What you have to do - From the listing below, retype exactly the line holding "- [DiffSteps]: a", the line holding "cluster to the", and the lines between them; skip everything else.

Exercise data -
++++

(* ===== verification/Prelude.v ===== *)
(** * Nebularr operator: a verification development

    Nebularr is a Kubernetes operator: a custom resource describes how a Sonarr,
    Radarr, Lidarr, Readarr or Prowlarr should be configured, and a reconciliation
    compiles the resource into an intermediate representation (IR), reads the
    current state of the service through an adapter, diffs the two and applies the
    changes.  This library models that path as pure functions and as computations
    in a monad of world, error and panic, and proves what makes it correct.
    A second kind of resource describes a download stack, a VPN container and up to
    six download clients, and a third the subtitle manager Bazarr; each has a
    controller of its own.

    ** The parts and where they are

    - [Prelude] (this file): the monad [M W A] of the code that performs effects
      (a world [W], and a returned value, a Go error or a panic), loops over
      slices, maps in an arbitrary iteration order ([RangeOrder]), the framework
      [steps] for what every run of a computation does to the world.
    - [GoStd]: what is used of Go's standard library: strings, strconv, integers of
      64 bits, float64 and its conversion and printing, [any] values, url.Parse.
    - [Hash]: MD5 and SHA-256 on bytes, with test vectors.
    - [Json]: encoding/json as far as the adapters use it: struct fields by name,
      case-insensitive keys, numbers in an interface as float64.
    - [IR] (internal/ir/v1), [Api] (api/v1alpha1), [Presets] (internal/presets),
      [Compiler], [Convert] and [CompileProwlarr] (internal/compiler: compiler.go,
      types.go, resources.go, features.go and prune.go; radarr.go; prowlarr.go).
    - [Adapters] (internal/adapters/adapter.go and registry.go), [Diff]
      (internal/adapters/diff.go and two files of adapters/shared).
    - [Http] (internal/adapters/httpclient), [Resources] and [Shared]
      (internal/adapters/shared): the wire structs and the code adapters share.
    - [Sonarr] and [SonarrApply] (internal/adapters/sonarr): the adapter, whose
      world is the service and the two package variables of the Go code.
    - [ProwlarrTypes] and [Prowlarr] (internal/adapters/prowlarr): the adapter,
      whose world is the service and the four caches of IDs.
    - [ResourcesV1], [Readarr] (internal/adapters/readarr) and [Lidarr] and
      [LidarrApply] (internal/adapters/lidarr): the adapters over version 1 of the
      API; Lidarr's has a world like Sonarr's, Readarr's keeps no state.
    - [RadarrResources] and [RadarrClient] (internal/adapters/radarr/client): the
      structs and the methods of the generated client that are used; [Radarr] and
      [RadarrApply] (internal/adapters/radarr): the adapter over them.
    - [Registration] (internal/prowlarr/registration.go), [Reconcile]
      (internal/controller/reconciler.go) and [GenericReconciler]
      (generic_arr_reconciler.go): one reconciliation as a computation on the
      object in memory and the world outside.
    - [Objects] (config_interfaces.go, status_wrappers.go): what the reconcilers
      ask of an object as the classes [ArrConfigObject], [HasStatus] and
      [HasConditions], with the five kinds as instances.  [Controllers] (the five controllers of the *arr
      applications and of Prowlarr) and [Coordinator]
      (prowlarr_coordinator_controller.go) are programs over these classes.
    - [DownloadStackApi] (downloadstackconfig_types.go), and the packages of
      internal/adapters/downloadstack: [Rpc] (net/http with headers, credentials,
      cookie jars and bodies in JSON, forms and XML), [Settings] (maps of settings
      and sequences of calls), [Gluetun] (the environment of the VPN container),
      [ClientTypes] (the structs of the answers), and a file for each client,
      [Transmission], [QBittorrent], [Deluge], [RTorrent], [Sabnzbd] and [NZBGet],
      with the synchronisation of its settings.  A client with a state of its own (a
      session, a counter of requests) is a computation on the pair of the services
      and that state ([Rpc.Net]).  [DownloadStack]
      (downloadstackconfig_controller.go) is the controller over them.
    - [BazarrApi] (bazarrconfig_types.go), [Bazarr] (internal/adapters/bazarr: the
      configuration file of generator.go and the client of client.go) and
      [BazarrController] (bazarrconfig_controller.go).

    The theorems about these programs are in files of their own.

    - [Rest]: what a REST collection promises to a client ([RestLaws], [LawsAt])
      and a server that keeps the promise ([MiniServer]); [Pair]: two services
      behind one address.
    - [Converge]: convergence independent of the adapter, stated against the
      classes [Managed] and [ManagedLaws].  [SonarrWire], [SonarrSafe],
      [SonarrConverge], [SonarrSync], [SonarrQuality] and [ProwlarrWire],
      [ProwlarrConverge], [ProwlarrSync] instantiate it for Sonarr and Prowlarr.
    - [DiffSteps]: a diff as a sequence of steps, one for each kind of resource;
      [Sync]: one sync of one kind of resource, independent of the adapter.
      [ReadarrSync]; [LidarrSync], [LidarrServer] and [LidarrQuality]; and
      [RadarrUrl], [RadarrSync] and [RadarrClients] use them for the other adapters.
    - [Reports]: what a reconciliation tells of the work it does ([tells]), and the
      phases of an object, for any kind of object.
    - [Lifecycle] and [ProwlarrLifecycle]: whole reconciliations, for any
      registry; [SonarrReconcile] and [ProwlarrReconcile] compose the reconciler
      with the adapters; [Applications]: registration with Prowlarr by the
      controllers and by the coordinator; [Secrets]: from the secrets of the
      cluster to the compiled configuration; [SonarrServer]: example services.
    - Those about a download client are in its file, against a class of what the
      server promises ([TransmissionLaws], [QBittorrentLaws], [DelugeLaws],
      [SABnzbdLaws], [NZBGetLaws]) with a server that keeps it; those about the
      controller are in [StackReconcile].  [BazarrReconcile] has those about the
      controller of Bazarr, against [ConfigMapLaws]; what it
      asks of the language profiles is shown for any server.

    Names are those of the Go code; a prefix is added where Go has two methods of
    one name ([SonarrGetHealth]), and record fields carry a prefix of the struct.

    ** What is a parameter

    The services are the class [Http.Service] (one function from a request and a
    state to a state and a response); Kubernetes is the class [Reconcile.Kube];
    SHA-256 over JSON is [Compiler.Digest]; the case tables of Unicode are
    [GoStd.UnicodeTables]; the parsing of times is [Resources.TimeFormat].  For the
    download stack they are [Rpc.Transport] (a request, a cookie jar and the state of
    the services give new ones and an answer), [DownloadStack.KubeStack]
    (deployments, CreateOrUpdate and owner references), [Rpc.FloatSyntax]
    (ParseFloat and Sscanf), [Rpc.UnicodeSpace] and [QBittorrent.JSONText] (the text
    of a JSON document inside a form); for Bazarr [BazarrController.KubeConfigMaps]
    and [Bazarr.BazarrText] (the serialization to YAML).  What
    the theorems rely on is stated as classes of laws ([Rest]'s [RestLaws] and
    [LawsAt], [Reconcile]'s [KubeLaws]), and a concrete server ([Rest]'s
    [MiniServer]) and cluster ([Reconcile]'s [ExampleCluster]) show that they can
    hold.

    ** What is shown

    - Convergence: a sync of Sonarr (read, diff, apply) brings download clients
      and indexers to the desired state and leaves what the user owns untouched;
      custom formats converge too, but the user's are deleted ([SonarrSync]).  A
      sync of Prowlarr brings all its four kinds to the desired state
      ([ProwlarrSync]), except for proxies with a timeout.  With the
      reconciler around it, the next reconciliation changes nothing
      ([SonarrReconcile], [ProwlarrReconcile]).
      A sync of Lidarr brings download clients, indexers and custom formats to the
      desired state ([LidarrServer]), one of Readarr the metadata profiles
      ([ReadarrSync]), one of Radarr the custom formats of the preset, the user's
      being deleted ([RadarrSync]).
    - What a sync leaves out: Radarr's quality profile is created once or never
      ([RadarrSync]) and a category never reaches Radarr ([RadarrClients]); Readarr
      updates metadata profiles only and deletes clients by their name
      ([ReadarrSync]); the profile that Lidarr's schema gives, and the two tables of
      quality names that disagree ([LidarrQuality]).
    - Clean-up: of a Sonarr it removes what is managed ([SonarrReconcile]), of a
      Prowlarr nothing ([ProwlarrReconcile]).
    - Safety: applying a diff never panics ([SonarrSafe], [RadarrSync]); applying is fail-soft
      ([Shared]); the status tells what happened ([Reconcile], [Lifecycle]); a
      reconciliation of a deleted object always reaches the removal of its
      finalizer ([Lifecycle], [ProwlarrLifecycle]).
    - Registration with Prowlarr is an upsert by name, its status is truthful, and
      the two controllers that register an application do it twice
      ([Applications]).
    - Secrets are resolved exactly and reach the configuration ([Secrets]).
    - The download clients: a sync brings the settings of the specification into the
      service and a second one changes nothing, through expired sessions, logins and
      retries ([Transmission], [QBittorrent], [Deluge]); options set one by one are
      applied up to the first refusal ([NZBGet]); what the code does not check
      ([Sabnzbd], [RTorrent], the crash of a login in [Deluge]); a call ends after
      at most five requests ([Transmission]); masks and limits at their width.
    - The download stack: Ready means that the credentials named were read, the secret
      is written and every client is synced, and not Ready that this cannot be done; a change of the environment restarts the deployment once, seen through
      a hash that tells environments apart; stale variables stay in the secret
      ([StackReconcile], [Gluetun]).
    - Bazarr: what the two modes do is what the status says of them, but for the
      errors of language profiles, which nothing looks at; the requests for the
      language profiles are one for each of the specification, whatever Bazarr
      answers; a config map that was there keeps its other
      entries and outlives the object; the file has the addresses of the
      specification, a default profile it defines, and no password in the clear
      ([Bazarr], [BazarrReconcile]).
    - Exactness and order-independence of the diffs ([Diff]); round trips through
      the wire format ([SonarrWire]) and of client URLs ([Convert]).
    - The compiler: supported output, exact pruning and reporting, scores, orders,
      names, and what the source hash does not see ([Compiler]); settings merged
      with secrets, implementations and categories ([Convert]).
    - Presets: every expansion has a reachable cutoff; termination of the
      recursive naming functions ([Presets]).

    ** Bounds and fuel

    Integers that overflow are kept in 64 bits where Go converts them ([Atoi],
    float64 conversions), and those of Radarr's client wrap to 32.  Fuel appears in [GoStd] (the digits of a float64: the
    bounds are those of its exponent range) and in [Resources], [ResourcesV1] and
    [RadarrResources] (decoding nested quality items: the depth of the document, which is enough since every level
    is a member of the one above).  The attempts of a call to Transmission are
    the loop's own bound, [MaxRetries]; products of the download clients' settings
    are taken modulo 2^64 as Go's [int] is ([Rpc.int64]).

    ** Not modelled

    Logging, metrics, contexts and timeouts; the mutex of the adapter registry
    (each operation is taken as atomic); transport errors other than as an error
    value of the service class; text that is no UTF-8, in which json.Marshal replaces
    bytes; the pauses between attempts.  Of Radarr's generated
    client, the operations and structs of its API that nothing in the repository
    calls: they are most of that file.  The generated deep copies of the API types,
    which copy records of values.  The discovery of API keys
    (internal/discovery/apikey.go): a Kubernetes job that prints a file and the wait
    for it, which no other package imports.  The list kinds of the API types and the
    fields nothing modelled reads.  The registration of controllers, adapters and
    metrics at start-up (SetupWithManager, register.go, internal/metrics,
    cmd/main.go).  The test doubles, and the factory of Transmission clients that
    tests replace (taken as nil). *)
From stdpp Require Export base tactics list gmap strings pretty.
From Stdlib Require Export ZArith Lia.

Declare Scope go_scope.
Delimit Scope go_scope with go.
Open Scope Z_scope.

++++

Result of this exercise -
    - [DiffSteps]: a diff as a sequence of steps, one for each kind of resource;
      [Sync]: one sync of one kind of resource, independent of the adapter.
      [ReadarrSync]; [LidarrSync], [LidarrServer] and [LidarrQuality]; and
      [RadarrUrl], [RadarrSync] and [RadarrClients] use them for the other adapters.
    - [Reports]: what a reconciliation tells of the work it does ([tells]), and the
      phases of an object, for any kind of object.
    - [Lifecycle] and [ProwlarrLifecycle]: whole reconciliations, for any
      registry; [SonarrReconcile] and [ProwlarrReconcile] compose the reconciler
      with the adapters; [Applications]: registration with Prowlarr by the
      controllers and by the coordinator; [Secrets]: from the secrets of the
      cluster to the compiled configuration; [SonarrServer]: example services.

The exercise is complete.